Cuando, con la mesura del caso, hube informado a las damas de la casa,
ellas se contentaron con mirarse una a la otra, en silencio; luego
bajaron por la escalera de servicio al patio, donde nos esperaba ya el
carruaje. El viento nos silbaba en las orejas, gotas de lluvia nos
azotaban el rostro.

Las dos mujeres se estrechaban en un abrazo mudo, como si ya no fueran a
separarse nunca. Pero, en esto, el viejo, que ha cambiado de idea, llega
ruidosamente, y detrás de él los criados, a quienes ha dado el alerta,
con lámparas y bujías.

Se echa sobre Yolanda y le frota las mejillas con sus mostachos.

--Hija querida, si la bendición de un padre que te ama profundamente...

Ella se desprende y lo aparta, casi como se aparta a un perro mojado, y
salta dentro del coche.

Yo, detrás de ella... ¡En marcha!...




VII


Estamos en marcha, pues. Las luces del patio vacilan un instante todavía
con el viento, y luego la noche es negra, completa.

¡Ah señores, qué viaje!

Las ruedas cortaban los aguazales... sis... sis... sis... y la tempestad
gruñía... hu... hu... hu... y las gotas de lluvia tamborileaban sobre el
landó... taratatá... taratatá...

Y yo me preguntaba: «¿Por dónde voy a empezar?»

De ella, yo no veía, no oía, no sentía nada... Me parecía estar
completamente solo en aquella obscuridad.

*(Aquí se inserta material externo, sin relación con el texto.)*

(* ===== verification/RotationDispatchSafety.v ===== *)
(** * What the rotation dispatcher hands to the carriers

    Over any interleaving with the rest of the program, a message leaves the
    dispatcher only for a session that is registered and that the message names.
    The store is any store: of what it answers only the revoke of a rebinding is
    relied on, which is the one that was asked for. *)
From S2P Require Import Prelude GoText GoHash GoJson Errors Canonical Identifiers WireConfig GoStruct Messages.
From S2P Require Import RotationMessages RotationFacts Transcripts Frames Registry ServerSession Rotation.
From S2P Require Import RotationMemory RotationEffects RotationInvariant RotationSafety Persistence Transport RotationDispatch.

(** The revoke that a rebinding stands for. *)
Definition rebound_revoke (p : RotationPlan) (t : RotationTarget) (ref : SessionRef) (nonce : string)
    (issuedAt deadline : time) : CredentialRotationRevoke :=
  CredentialRotationRevoke.mk (RotationPlan.AccountID p) (RotationPlan.TunnelID p)
    (RotationPlan.OperationID p) (RotationTarget.ConnectorID t) (RotationTarget.HostID t)
    (SessionRef.SessionID ref) (SessionRef.ProcessGeneration ref) (RotationPlan.TargetSetHash p)
    (RotationTarget.OldCredentialGeneration t) (RotationTarget.NewCredentialGeneration t)
    nonce issuedAt deadline.

(** [RebindCredentialRotationRevoke] returns the revoke that it stored. *)
Class RebindingStore (Sto : Type) `{!RotationDispatcherStore Sto} : Prop :=
  rebind_done p t ref nonce now deadline s v s' :
    RebindCredentialRotationRevoke p t ref nonce now deadline s = (Ok v, s') ->
    v = rebound_revoke p t ref nonce now deadline.

(** ** What the methods of a coordinator return *)
Section Values.
Context {S : Type} `{!RotationPersistence S}.
Context (ed25519_Verify : list Z -> string -> list Z -> bool).
Context (verify : CredentialRotationProof -> string -> list Z -> option goerror).
Implicit Type st : RotState (S := S).
Import Target.

Lemma Challenge_value ctx now k sid pg kid thumb nonce ia ea ou vu st ch st' :
  ChallengeWithCredentialExpiry ctx now k sid pg kid thumb nonce ia ea ou vu st = (Ok ch, st') ->
  CredentialRotationChallenge.SessionID ch = sid /\ CredentialRotationChallenge.ProcessGeneration ch = pg
  /\ exists s, targets (coord st') !! k = Some s /\ state s = RotationTargetChallenged /\ challenge s = ch.
Proof.
  intros H. wp_of H. unfold ChallengeWithCredentialExpiry. repeat rot_step; try done.
  all: split_and!; try done; eexists; split; [apply lookup_insert_eq|done].
Qed.

Lemma AcceptProof_value ctx now prf st ia st' :
  AcceptProof ed25519_Verify verify ctx now prf st = (Ok ia, st') ->
  exists s, targets (coord st') !! CredentialRotationProof.ConnectorID prf = Some s
    /\ state s = RotationTargetInstalled /\ install s = fst ia
    /\ CredentialRotationInstall.SessionID (fst ia) = CredentialRotationProof.SessionID prf
    /\ CredentialRotationInstall.ProcessGeneration (fst ia) = CredentialRotationProof.ProcessGeneration prf
    /\ CredentialRotationInstall.ConnectorID (fst ia) = CredentialRotationProof.ConnectorID prf.
Proof.
  intros H. wp_of H. unfold AcceptProof. repeat rot_step; try done.
  eexists. split; [apply lookup_insert_eq|done].
Qed.

End Values.

(** ** What is handed to a carrier *)

Definition message_type (payload : RotationPayload) : MessageType :=
  match payload with
  | ChallengePayload _ => MessageCredentialRotationChallenge
  | InstallPayload _ => MessageCredentialRotationInstall
  | RevokePayload _ => MessageCredentialRotationRevoke
  | OtherPayload _ => ""
  end.

Section Addressed.
Import RotationLiveSession.

(** The session that a message names.  An install names it by its identifier and
    its process; a challenge and a revoke name the account, the tunnel and the
    connector as well. *)
Definition addressed (s : RotationLiveSession) (payload : RotationPayload) : Prop :=
  match payload with
  | ChallengePayload c =>
      CredentialRotationChallenge.AccountID c = AccountID s
      /\ SessionRef.mk (CredentialRotationChallenge.TunnelID c) (CredentialRotationChallenge.ConnectorID c)
           (CredentialRotationChallenge.SessionID c) (CredentialRotationChallenge.ProcessGeneration c)
         = Reference s
  | InstallPayload i =>
      CredentialRotationInstall.SessionID i = SessionRef.SessionID (Reference s)
      /\ CredentialRotationInstall.ProcessGeneration i = SessionRef.ProcessGeneration (Reference s)
  | RevokePayload v =>
      CredentialRotationRevoke.AccountID v = AccountID s /\ CredentialRotationRevoke.HostID v = HostID s
      /\ SessionRef.mk (CredentialRotationRevoke.TunnelID v) (CredentialRotationRevoke.ConnectorID v)
           (CredentialRotationRevoke.SessionID v) (CredentialRotationRevoke.ProcessGeneration v)
         = Reference s
  | OtherPayload _ => False
  end.

Lemma addressed_same current s payload : same_live current s = true -> addressed s payload -> addressed current payload.
Proof.
  unfold same_live. intros H. bool_prop. destruct payload; cbn; congruence.
Qed.

Lemma ref_eq r t c s g :
  SessionRef.TunnelID r = t -> SessionRef.ConnectorID r = c -> SessionRef.SessionID r = s ->
  SessionRef.ProcessGeneration r = g -> SessionRef.mk t c s g = r.
Proof. destruct r. cbn. by intros <- <- <- <-. Qed.

Lemma matches_challenge_addressed s c : liveSessionMatchesChallenge s c = true -> addressed s (ChallengePayload c).
Proof. unfold liveSessionMatchesChallenge. intros H. bool_prop. cbn. split; [done|]. by apply ref_eq. Qed.
Lemma matches_revoke_addressed s v : liveSessionMatchesRevoke s v = true -> addressed s (RevokePayload v).
Proof. unfold liveSessionMatchesRevoke. intros H. bool_prop. cbn. split_and!; [done..|]. by apply ref_eq. Qed.
End Addressed.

Solamente cuando cruzábamos el bosque y la luz de los faroles del
carruaje, al reflejarse sobre los troncos húmedos de los árboles,
enviaba cierta claridad al interior, pude distinguirla acurrucada,
hundida, en el rincón opuesto al mío; se habría dicho que trataba de
romper el obstáculo para tirarse a la carretera.

¡Dios mío! ¡Pobre criatura! Acababa de abandonar todo lo que hasta
entonces había sido su universo, su vida... Y su porvenir era un viejo,
que, hacía apenas una hora, estaba ebrio.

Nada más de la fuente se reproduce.